Feature attributions for forecasting

Introduction

This page provides a brief conceptual overview of the feature attribution methods available with Vertex AI. For an in-depth technical discussion, see our AI Explanations Whitepaper.

Global feature importance (model feature attributions) shows you how much each feature impacts a model. The values are provided as a percentage for each feature: the higher the percentage, the more impact the feature had on model training. For example, after reviewing the global feature importance for your model, you may come to the following conclusion: "The model sees that the previous month's sales are usually the strongest predictor of the next month's sales. Factors such as customer count and promotions are important, but they are less important than the sales figures."

To view the global feature importance for your model, examine the evaluation metrics.

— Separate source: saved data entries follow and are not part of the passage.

(* ===== verification/Merge.v ===== *)
(** * Three-way merge and conflict copies (sync/merge.rs)

    [merge_markdown], the positional line merge of two divergent edits, and
    [conflict_copy_relative_path], the search for a free name for a conflict
    copy, with the civil-calendar arithmetic of its timestamp. *)
From Stdlib Require Import Ascii String.
#[local] Set Warnings "-clear-no-such-hyp".
From S2P Require Import Prelude SyncErrors Paths.

(** ** merge_markdown *)

Inductive MarkdownMergeOutcome :=
| Merged (content : bytes)
| Conflict.

#[export] Instance MarkdownMergeOutcome_eq_dec : EqDecision MarkdownMergeOutcome.
Proof. solve_decision. Defined.

Definition newline : ascii := "010"%char.

Definition utf8_or_conflict (b : bytes) : SyncResult string :=
  if utf8_valid b then Ok b
  else Err (InvalidArgument "markdown merge requires utf-8 content").

Definition split_lines (text : string) : list string :=
  if str_is_empty text then [] else split_inclusive newline text.

(** [lines.get(index).copied().unwrap_or("")] *)
Definition line_at (lines : list string) (index : nat) : string := default "" (lines !! index).

(** The body of the loop: the line to push, or [None] for a conflict. *)
Definition merge_line (base_line local_line remote_line : string) : option string :=
  if bool_decide (local_line = remote_line) then Some local_line
  else if bool_decide (local_line = base_line) then Some remote_line
  else if bool_decide (remote_line = base_line) then Some local_line
  else None.

(** [for index in start..start+count]: the merged text, or [None] at the first
    conflicting line. *)
Fixpoint merge_loop (base_lines local_lines remote_lines : list string)
    (index count : nat) (merged : string) : option string :=
  match count with
  | O => Some merged
  | S count =>
      match merge_line (line_at base_lines index) (line_at local_lines index)
              (line_at remote_lines index) with
      | Some line => merge_loop base_lines local_lines remote_lines (S index) count (merged +:+ line)
      | None => None
      end
  end.

Definition merge_markdown (base local remote : bytes) : SyncResult MarkdownMergeOutcome :=
  if bool_decide (local = remote) then Ok (Merged local)
  else if bool_decide (base = local) then Ok (Merged remote)
  else if bool_decide (base = remote) then Ok (Merged local)
  else
    base ← utf8_or_conflict base;
    local ← utf8_or_conflict local;
    remote ← utf8_or_conflict remote;
    let base_lines := split_lines base in
    let local_lines := split_lines local in
    let remote_lines := split_lines remote in
    let max_len := Nat.max (Nat.max (length base_lines) (length local_lines)) (length remote_lines) in
    match merge_loop base_lines local_lines remote_lines 0 max_len "" with
    | Some merged => Ok (Merged merged)
    | None => Ok Conflict
    end.

(** ** conflict_copy_relative_path *)

(** Truncating division and remainder are [Z.quot] and [Z.rem]; [div_euclid] by
    a positive constant is [Z.div]. *)
Definition civil_from_days (days : Z) : Z * Z * Z :=
  (let z := days + 719468 in
   let era := Z.quot (if 0 <=? z then z else z - 146096) 146097 in
   let doe := z - era * 146097 in
   let yoe := Z.quot (doe - Z.quot doe 1460 + Z.quot doe 36524 - Z.quot doe 146096) 365 in
   let y := yoe + era * 400 in
   let doy := doe - (365 * yoe + Z.quot yoe 4 - Z.quot yoe 100) in
   let mp := Z.quot (5 * doy + 2) 153 in
   let day := doy - Z.quot (153 * mp + 2) 5 + 1 in
   let month := mp + (if mp <? 10 then 3 else -9) in
   let year := y + (if month <=? 2 then 1 else 0) in
   (year, month, day))%Z.

Definition timestamp_utc (ms : Z) : string :=
  let seconds := (ms / 1000)%Z in
  let days := (seconds / 86400)%Z in
  let seconds_of_day := (seconds `mod` 86400)%Z in
  let '(year, month, day) := civil_from_days days in
  let hour := Z.quot seconds_of_day 3600 in
  let minute := Z.quot (Z.rem seconds_of_day 3600) 60 in
  let second := Z.rem seconds_of_day 60 in
  fmt_padded 4 year +:+ fmt_padded 2 month +:+ fmt_padded 2 day +:+ "-" +:+
  fmt_padded 2 hour +:+ fmt_padded 2 minute +:+ fmt_padded 2 second.

Definition validate_component (out : list string) (c : Component) : SyncResult (list string) :=
  match c with
  | Normal value => Ok (out ++ [value])
  | CurDir => Ok out
  | _ => Err (InvalidArgument "conflict source path must be vault-relative")
  end.

Definition validate_relative_path (path : string) : SyncResult (list string) :=
  if is_blank path then Err (InvalidArgument "conflict source path is required") else
  out ← try_fold validate_component [] (components path);
  match out with
  | [] => Err (InvalidArgument "conflict source path is required")
  | _ => Ok out
  end.

Definition path_to_slash_string (p : list string) : string :=
  str_replace backslash slash (slash_join p).

(** The candidate name for one value of [suffix]. *)
Definition conflict_file_name (stem timestamp : string) (ext : option string) (suffix : Z) : string :=
  match ext with
  | Some ext =>
      if (suffix =? 1)%Z then stem +:+ ".conflict-" +:+ timestamp +:+ "." +:+ ext
      else stem +:+ ".conflict-" +:+ timestamp +:+ "-" +:+ fmt_int suffix +:+ "." +:+ ext
  | None =>
      if (suffix =? 1)%Z then stem +:+ ".conflict-" +:+ timestamp
      else stem +:+ ".conflict-" +:+ timestamp +:+ "-" +:+ fmt_int suffix
  end.

Definition conflict_candidate (original : list string) (timestamp : string) (suffix : Z) : string :=
  let name := default "" (last original) in
  path_to_slash_string
    (removelast original ++
     [conflict_file_name (file_stem name) timestamp (extension name) suffix]).

(** [for suffix in 1..]: [fuel] bounds the number of candidates tried. *)
Fixpoint first_free (candidate : Z → string) (exists_ : string → bool)
    (suffix : Z) (fuel : nat) : option string :=
  match fuel with
  | O => None
  | S fuel =>
      if exists_ (candidate suffix) then first_free candidate exists_ (suffix + 1) fuel
      else Some (candidate suffix)
  end.

Definition conflict_copy_relative_path (fuel : nat) (original_path : string)
    (created_at_ms : Z) (exists_ : string → bool) : SyncResult (option string) :=
  original ← validate_relative_path original_path;
  Ok (first_free (conflict_candidate original (timestamp_utc created_at_ms)) exists_ 1 fuel).

Example merge_keeps_non_overlapping_edits :
  let nl := String newline "" in
  merge_markdown ("a" +:+ nl +:+ "b" +:+ nl) ("A" +:+ nl +:+ "b" +:+ nl) ("a" +:+ nl +:+ "B" +:+ nl)
  = Ok (Merged ("A" +:+ nl +:+ "B" +:+ nl)).
Proof. reflexivity. Qed.
Example merge_same_line_conflict : merge_markdown "a" "local" "remote" = Ok Conflict.
Proof. reflexivity. Qed.
Example conflict_copy_uses_timestamp_and_suffix :
  conflict_copy_relative_path 5 "notes/a.md" 1000
    (λ c, bool_decide (c = "notes/a.conflict-19700101-000001.md"))
  = Ok (Some "notes/a.conflict-19700101-000001-2.md").
Proof. vm_compute. reflexivity. Qed.

(** ** The merge against its specification *)

(** The reference three-way rule for one line: what either side changed with
    respect to the base is kept, what both sides agree on is kept. *)
Definition three_way (b l r p : string) : Prop :=
  (l = r → p = l) ∧ (l ≠ b → p = l) ∧ (r ≠ b → p = r).

Lemma merge_line_Some b l r p : merge_line b l r = Some p ↔ three_way b l r p.
Proof.
  unfold merge_line, three_way. repeat case_bool_decide; subst; naive_solver.
Qed.
Lemma merge_line_None b l r : merge_line b l r = None ↔ l ≠ r ∧ l ≠ b ∧ r ≠ b.
Proof. unfold merge_line. repeat case_bool_decide; naive_solver. Qed.
(** A scan is stable. Scanning the same files again, at any later time,
    changes no row of the table and reports no deletion: the dirty flags and
    tombstones written by the first scan persist and nothing new is flagged. *)
Theorem apply_scan_stable (db : Db) (files : list SyncFileInput) (now1 now2 : Z)
    (res1 res2 : ScanApplyResult) (db1 db2 : Db) :
  db_wf db → apply_scan db files now1 = Ok (res1, db1) →
  apply_scan db1 files now2 = Ok (res2, db2) →
  db2 = db1 ∧ deletions res2 = [] ∧ upserts res2 = upserts res1.
Proof.
  intros Hwf H1 H2.
  apply apply_scan_effect in H1 as (Hnd & Hwf1 & Hdb1 & Hr1 & Hu1 & _); [|done].
  apply apply_scan_effect in H2 as (_ & Hwf2 & Hdb2 & Hr2 & Hu2 & Hd2); [|done].
  assert (Hfiles : db_files db2 = db_files db1).
  { apply map_eq. intros n. rewrite Hr2, !Hr1. apply spec_row_idemp. }
  split; [rewrite Hdb2, Hfiles; by destruct db1|]. split.
  - rewrite Hd2. by erewrite no_vanishing.
  - rewrite Hu2, Hu1. apply list_fmap_ext. intros i f Hf%list_elem_of_lookup_2.
    rewrite Hr1, input_at_elem by done. simpl. by rewrite scanned_row_rescan.
Qed.
End scan_properties.

(** ** Properties of the other tables *)

Section table_properties.
Context `{Sqlite}.
Implicit Types (db : Db) (e : SyncTreeEntryRecord).

Lemma insert_tree_entries_Ok c m entries :
  (∀ e, e ∈ entries → m !! (c, t_file_id e) = None) → NoDup (t_file_id <$> entries) →
  ∃ m', try_fold (insert_tree_entry c) m entries = Ok m' ∧
    (∀ e, e ∈ entries → m' !! (c, t_file_id e) = Some (tree_row e)) ∧
    (∀ k, k ∉ (λ e, (c, t_file_id e)) <$> entries → m' !! k = m !! k).
Proof.
  revert m; induction entries as [|e entries IH]; intros m Hnone Hnd.
  - exists m. split; [done|]. split; [set_solver|done].
  - apply NoDup_cons in Hnd as [Hnew Hnd]. simpl. unfold insert_tree_entry at 2.
    rewrite Hnone by set_solver. simpl.
    destruct (IH (<[(c, t_file_id e):=tree_row e]> m)) as (m' & Hf & Hin & Hout); [|done|].
    { intros e' He'. rewrite lookup_insert_ne; [apply Hnone; set_solver|].
      intros [= Heq]. apply Hnew. rewrite Heq. by apply list_elem_of_fmap_2. }
    exists m'. split; [done|]. split.
    + intros e' [->|He']%elem_of_cons; [|by apply Hin].
      rewrite Hout; [by rewrite lookup_insert_eq|].
      intros (e2 & [= Heq] & He2)%list_elem_of_fmap. apply Hnew. rewrite Heq.
      by apply list_elem_of_fmap_2.
    + intros k Hk. rewrite Hout by set_solver. apply lookup_insert_ne. set_solver.
Qed.

Lemma insert_tree_entries_dup c m entries m' :
  try_fold (insert_tree_entry c) m entries = Ok m' →
  NoDup (t_file_id <$> entries) ∧ ∀ e, e ∈ entries → m !! (c, t_file_id e) = None.
Proof.
  revert m; induction entries as [|e entries IH]; intros m; simpl.
  - intros _. split; [apply NoDup_nil_2|set_solver].
  - intros (m1 & H1 & (Hnd & Hnone)%IH)%bind_Ok_inv.
    unfold insert_tree_entry in H1. destruct (m !! (c, t_file_id e)) eqn:He; [done|].
    injection H1 as <-. split.
    + apply NoDup_cons. split; [|done]. intros (e2 & Heq & He2)%list_elem_of_fmap.
      specialize (Hnone e2 He2). rewrite Heq, lookup_insert_eq in Hnone. done.
    + intros e2 [->|He2]%elem_of_cons; [done|]. specialize (Hnone e2 He2).
      destruct (decide ((c, t_file_id e) = (c, t_file_id e2))) as [Heq|Hne].
      * by rewrite Heq, lookup_insert_eq in Hnone.
      * by rewrite lookup_insert_ne in Hnone.
Qed.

Local feature attributions for time series models indicate how much each feature in a model contributed to a prediction. They measure a feature's contribution to a prediction relative to an input baseline. For numerical features such as sales, the baseline input is the median sales. For categorical features such as the product name, the baseline input is the most common product name. The sum of all attributions is not the prediction. The sum indicates how much the prediction differs from the baseline prediction (that is, all inputs are baseline inputs).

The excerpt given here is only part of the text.